Nine morphometric measurements were also taken from each goat early in the morning before they were released for grazing. The measurements were taken as described by [6]. They included body weight (BW), [the fasted live body weight (in kg)]; chest girth (CG), (circumference of the body (in cm) immediately behind the shoulder blades and perpendicular to the body axis); body length (BL), (horizontal distance (in cm) from the point of shoulder to the pin bone); wither height (WH), [vertical height (in cm) from the bottom of the front foot to the highest point of the shoulder]; rump height (RH), (vertical height from the bottom of the back foot to the highest point of the rump); chest width (CW), [width (in cm) of the chest between the briskets]; pelvic width (PW), [horizontal distance (in cm) between the extreme lateral points of the hook bone of the pelvis]; horn length (HL), [length of the horn (in cm) on its exterior side from its root at the poll to the tip]; and ear length (EL), [length (in cm) of the external ear from its root on the poll to the tip]. Body weight (kg) measurements were recorded using suspended spring balance in kg with a precision of 0.2 kg. The height measurements (cm) were taken using a graduated measuring stick while the length, width and circumference measurements (cm) were measured with plastic measuring tape. All measurements were taken after restraining and holding the goats in their natural position.
Statistical analyses
All the data collected during the study period were encoded and fed into MS-Excel (2010) and analyzed using R statistical software version 3.5.2, 2018 [24]. However, based on the nature of data, different R packages were used.
During the qualitative data analysis, ‘gmodels package’ [25] was used to calculate the frequency and percent of qualitative characteristics observed in the two goat populations. On the other hand, the quantitative data were analyzed using the ‘lsmeans package’ [26]. Tukey’s comparison test was used to compare the sub-factors that brought significant differences.
The statistical model used was:
$$Y_{ijk} = \,\mu \, + {\text{A}}_{i} \, + \,{\text{G}}_{j} + ({\text{A}} \times {\text{G}})_{ij} + e_{ijk} ,$$
where Yijk = the recorded k (body weight and linear body measurements) in the ith age and jth goat population; μ = overall mean; Ai = fixed effect of ith age (i = 1, 2, 3 and 4; 1 = 1PPI, 2 = 2PPI, 3 = 3PPI, and 4 = 4PPI); Gj = fixed effect of jth goat population (j = 1 and 2; 1 = Arab and 2 = Oromo); (A × G)ij = interaction effect of age with goat population; and eijk = effect of random residual error. Due to the fact that only a few male goats at older age classes (3PPI and 4PPI) were available in the study area, male animals were excluded from the model in the analysis of BW and LBMs.
Pearson’s correlation coefficient (r) values were computed to assess the relationship between BW and LBM using ‘dplyr package’ [27]. Live BW was regressed on LBMs using stepwise multiple linear regression analysis. The coefficient of determination (R2) was used to assess the accuracy of prediction equations between BW and LBMs.

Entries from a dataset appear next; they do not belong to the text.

(* ===== verification/Types.v ===== *)
(** The types package (types/*.go): the consensus containers as records, the protocol
    constants, and [State.Copy].

    [uint64] fields are [Z], the [wf_] predicates give their range.  Fixed arrays are
    vectors, so their length is part of the type.  A pointer to a struct that the code
    allocates everywhere and dereferences without a test is the struct itself;
    [BlockWithAttestation.ProposerAttestation], which the code does test against nil, is an
    option. *)
From S2P Require Import Prelude.
Local Open Scope Z_scope.

(** * Constants (types/constants.go, types/state.go, types/aggregated_attestation.go) *)

Definition SecondsPerSlot : Z := 4.
Definition IntervalsPerSlot : Z := 4.
Definition SecondsPerInterval : Z := SecondsPerSlot / IntervalsPerSlot.
Definition JustificationLookback : nat := 3.
Definition MaxRequestBlocks : Z := 1024.
Definition XMSSSignatureSize : nat := 3112.
Definition HistoricalRootsLimit : Z := Z.shiftl 1 18.
Definition ValidatorRegistryLimit : Z := Z.shiftl 1 12.
Definition JustificationValsLimit : Z := HistoricalRootsLimit * ValidatorRegistryLimit.

Abbreviation root := (vec Byte.byte 32).
Abbreviation signature := (vec Byte.byte XMSSSignatureSize).
Abbreviation pubkey := (vec Byte.byte 52).

Definition ZeroHash : root := vreplicate 32 Byte.x00.

(** * Containers *)

Record Config := mkConfig { cfg_GenesisTime : Z }.

Record Checkpoint := mkCheckpoint { cp_Root : root; cp_Slot : Z }.

Record AttestationData := mkAttestationData {
  ad_Slot : Z;
  ad_Head : Checkpoint;
  ad_Target : Checkpoint;
  ad_Source : Checkpoint }.

Record Attestation := mkAttestation {
  att_ValidatorID : Z;
  att_Data : AttestationData }.

Record SignedAttestation := mkSignedAttestation {
  sa_ValidatorID : Z;
  sa_Message : AttestationData;
  sa_Signature : signature }.

Record AggregatedAttestation := mkAggregatedAttestation {
  ag_Data : AttestationData;
  ag_AggregationBits : bytes;
  ag_AggregatedSignature : bytes }.

Record BlockHeader := mkBlockHeader {
  bh_Slot : Z;
  bh_ProposerIndex : Z;
  bh_ParentRoot : root;
  bh_StateRoot : root;
  bh_BodyRoot : root }.

Record BlockBody := mkBlockBody { bb_Attestations : list Attestation }.

Record Block := mkBlock {
  b_Slot : Z;
  b_ProposerIndex : Z;
  b_ParentRoot : root;
  b_StateRoot : root;
  b_Body : BlockBody }.

Record BlockWithAttestation := mkBlockWithAttestation {
  ba_Block : Block;
  ba_ProposerAttestation : option Attestation }.

Record SignedBlockWithAttestation := mkSignedBlock {
  sb_Message : BlockWithAttestation;
  sb_Signature : list signature }.

Record Validator := mkValidator { v_Pubkey : pubkey; v_Index : Z }.

Record State := mkState {
  st_Config : Config;
  st_Slot : Z;
  st_LatestBlockHeader : BlockHeader;
  st_LatestJustified : Checkpoint;
  st_LatestFinalized : Checkpoint;
  st_HistoricalBlockHashes : list root;
  st_JustifiedSlots : bytes;
  st_Validators : list Validator;
  st_JustificationsRoots : list root;
  st_JustificationsValidators : bytes }.

(** State.Copy: every field of the copy is a fresh value equal to the original's. *)
Definition Copy (s : State) : State :=
  {| st_Config := mkConfig (cfg_GenesisTime (st_Config s));
     st_Slot := st_Slot s;
     st_LatestBlockHeader := st_LatestBlockHeader s;
     st_LatestJustified := mkCheckpoint (cp_Root (st_LatestJustified s)) (cp_Slot (st_LatestJustified s));
     st_LatestFinalized := mkCheckpoint (cp_Root (st_LatestFinalized s)) (cp_Slot (st_LatestFinalized s));
     st_HistoricalBlockHashes := st_HistoricalBlockHashes s;
     st_JustifiedSlots := st_JustifiedSlots s;
     st_Validators := map (fun v => mkValidator (v_Pubkey v) (v_Index v)) (st_Validators s);
     st_JustificationsRoots := st_JustificationsRoots s;
     st_JustificationsValidators := st_JustificationsValidators s |}.

(** Assignments to fields of a copied state. *)
Definition set_Slot (s : State) (x : Z) : State :=
  {| st_Config := st_Config s; st_Slot := x;
     st_LatestBlockHeader := st_LatestBlockHeader s;
     st_LatestJustified := st_LatestJustified s; st_LatestFinalized := st_LatestFinalized s;
     st_HistoricalBlockHashes := st_HistoricalBlockHashes s;
     st_JustifiedSlots := st_JustifiedSlots s; st_Validators := st_Validators s;
     st_JustificationsRoots := st_JustificationsRoots s;
     st_JustificationsValidators := st_JustificationsValidators s |}.

Definition set_LatestBlockHeader (s : State) (h : BlockHeader) : State :=
  {| st_Config := st_Config s; st_Slot := st_Slot s;
     st_LatestBlockHeader := h;
     st_LatestJustified := st_LatestJustified s; st_LatestFinalized := st_LatestFinalized s;
     st_HistoricalBlockHashes := st_HistoricalBlockHashes s;
     st_JustifiedSlots := st_JustifiedSlots s; st_Validators := st_Validators s;
     st_JustificationsRoots := st_JustificationsRoots s;
     st_JustificationsValidators := st_JustificationsValidators s |}.

Definition set_StateRoot (h : BlockHeader) (r : root) : BlockHeader :=
  {| bh_Slot := bh_Slot h; bh_ProposerIndex := bh_ProposerIndex h;
     bh_ParentRoot := bh_ParentRoot h; bh_StateRoot := r; bh_BodyRoot := bh_BodyRoot h |}.

Lemma Copy_id s : Copy s = s.
Proof.
  destruct s as [[g] ? ? [? ?] [? ?] ? ? vs ? ?]. unfold Copy; simpl. f_equal.
  rewrite <- (map_id vs) at 2. apply map_ext. by intros [].
Qed.

(** * Decidable equality *)

#[export] Instance Config_eq_dec : EqDecision Config.
Proof. solve_decision. Defined.
#[export] Instance Checkpoint_eq_dec : EqDecision Checkpoint.
Proof. solve_decision. Defined.
#[export] Instance AttestationData_eq_dec : EqDecision AttestationData.
Proof. solve_decision. Defined.
#[export] Instance Attestation_eq_dec : EqDecision Attestation.
Proof. solve_decision. Defined.
#[export] Instance SignedAttestation_eq_dec : EqDecision SignedAttestation.
Proof. solve_decision. Defined.
#[export] Instance BlockHeader_eq_dec : EqDecision BlockHeader.
Proof. solve_decision. Defined.
#[export] Instance BlockBody_eq_dec : EqDecision BlockBody.
Proof. solve_decision. Defined.
#[export] Instance Block_eq_dec : EqDecision Block.
Proof. solve_decision. Defined.
#[export] Instance BlockWithAttestation_eq_dec : EqDecision BlockWithAttestation.
Proof. solve_decision. Defined.
#[export] Instance SignedBlock_eq_dec : EqDecision SignedBlockWithAttestation.
Proof. solve_decision. Defined.
#[export] Instance Validator_eq_dec : EqDecision Validator.
Proof. solve_decision. Defined.
#[export] Instance State_eq_dec : EqDecision State.
Proof. solve_decision. Defined.

(** * Ranges of the uint64 fields *)

Definition wf_Checkpoint (c : Checkpoint) : Prop := is_u64 (cp_Slot c).
Definition wf_AttestationData (d : AttestationData) : Prop :=
  is_u64 (ad_Slot d) /\ wf_Checkpoint (ad_Head d) /\ wf_Checkpoint (ad_Target d) /\
  wf_Checkpoint (ad_Source d).
Definition wf_Attestation (a : Attestation) : Prop :=
  is_u64 (att_ValidatorID a) /\ wf_AttestationData (att_Data a).
Definition wf_SignedAttestation (a : SignedAttestation) : Prop :=
  is_u64 (sa_ValidatorID a) /\ wf_AttestationData (sa_Message a).
Definition wf_BlockHeader (h : BlockHeader) : Prop :=
  is_u64 (bh_Slot h) /\ is_u64 (bh_ProposerIndex h).
Definition wf_Block (b : Block) : Prop :=
  is_u64 (b_Slot b) /\ is_u64 (b_ProposerIndex b) /\
  Forall wf_Attestation (bb_Attestations (b_Body b)).
Definition wf_Validator (v : Validator) : Prop := is_u64 (v_Index v).

#[export] Instance wf_Checkpoint_dec c : Decision (wf_Checkpoint c).
Proof. unfold wf_Checkpoint; apply _. Defined.
#[export] Instance wf_AttestationData_dec d : Decision (wf_AttestationData d).
Proof. unfold wf_AttestationData; apply _. Defined.
#[export] Instance wf_Attestation_dec a : Decision (wf_Attestation a).
Proof. unfold wf_Attestation; apply _. Defined.
#[export] Instance wf_Block_dec b : Decision (wf_Block b).
Proof. unfold wf_Block; apply _. Defined.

Furthermore, MSE (mean square of error) was calculated from each fitted regression equation. In the first step, all LBMs were entered together into the equation for each goat population. Then, a group of variables having the maximum R2 and minimum MSE were selected. In addition, Akaike’s information criteria (AIC) and the Bayesian information criteria (BIC) were considered. In the second step, the variables which were selected by maximum R2 and minimum MSE were entered together into the model to find the best fitted regression equation:
$$Y_{i} = \beta_{0} + \beta_{1} X_{1} + \,\beta_{2} X_{2} \, + \,\beta_{3} X_{3} + \beta_{4} X_{4} + \beta_{5} X_{5} + \beta_{6} X_{6} + e_{i} ,$$
where Yi = dependent variable (BW); β0 = intercept; X1,..., X6 = independent variables (CG, BL, WH, PW, HL and EL); β1,..., β6 = regression coefficients of the variables X1,..., X6; and ei = residual random error.